Le Mur

 
Le long d’une muraille aux pierres immobiles,
Tous, anxieux de vivre et joyeux de souffrir,
Nous traînons notre honte et nos espoirs débiles,
Entre l’horreur de naître et l’horreur de mourir.

Ce mur est là depuis si longtemps, et si sombre
Est le morne appareil de son bloc fruste et noir,
Que des siècles sans âge et des vivants sans nombre,
Fleuve stupide et lent, le côtoient sans le voir.
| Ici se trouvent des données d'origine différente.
(* ===== verification/_CoqProject ===== *)
-Q . S2P
Prelude.v
Reader.v
IdbComparer.v
IdbOrder.v
SendBuffer.v
RunGroup.v
Json.v
IdbValues.v
IdbTotal.v
IdbCodec.v
KatcFirefox.v
KatcCodec.v
KatcWebkit.v
KatcWebkitCodec.v
IdbQuery.v
KVStore.v
Bbolt.v
ActionQueue.v
Control.v
Http.v
Strings.v
JsonRead.v
Flatten.v
Jsonc.v
Decoders.v
Dedup.v
Flags.v
Enrollment.v
Reset.v
Sqlite.v
StartupSettings.v
Publication.v
Extension.v
Publisher.v
Runner.v
Paths.v
Snake.v
KatcConstraints.v
KatcTable.v
KatcTableFacts.v
ExecParsers.v
ExecNested.v
ExecTable.v
TableWrapper.v
Backup.v
Krypto.v
Dt4a.v
Localserver.v
TufLibrary.v
Autoupdate.v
Or quelques-uns, roulés vers cette rive inerte,
Ont laissé de leur chair vive sur la paroi,
Et leur douleur, qui bat comme une plaie ouverte,
En ondes autour d’eux fait refluer l’effroi,

Et frissonner, au cœur des meutes assoupies,
Comme un soudain réveil de l’instinct languissant,
L’insolente ferveur des voluptés impies,
La saveur de l’amour avec l’odeur du sang.

Mais lorsque s’est éteint le triomphe funeste,
Quand les aigles ont fui dans les drapeaux mouvants,
L’horizon est toujours le même, et rien ne reste
Qu’un croissant de pourpre aux ongles des survivants.

Quelques-uns, à genoux, usent leurs lèvres chaudes
Sur le granit par des baisers anciens poli,
Et, complices pieux de merveilleuses fraudes,
Disent que le mur sous leur bouche a tressailli.

Peut-être savent-ils qu’ils nous mentent, peut-être
L’ombre a-t-elle trompé leurs regards imprudents :
Mais leur rêve est hideux et nous fait apparaître
Des lézardes où des gueules grincent des dents.

D’autres, les bras tendus, gonflant leur face vaine,
Et sachant que le rôti ne leur répondra pas,
Lui jettent un défi sonore et lourd de haine,
Que la foule répète en frémissant tout bas.

Car ce mur nous fait peur, ce mur où rien ne bouge,
Et dans les joints duquel nous cherchons, à tâtons,
S'il est fait de chaux vive ou bien de ciment rouge...
O Rhéteurs fastueux ! et quand nous insultons

À cet amas muet de pierres souveraines,
C’est, unique dictame à l’affre de nos maux,
C’est l’applaudissement des lâchetés humaines,
Que nous quêtons des yeux, en assemblant des mots.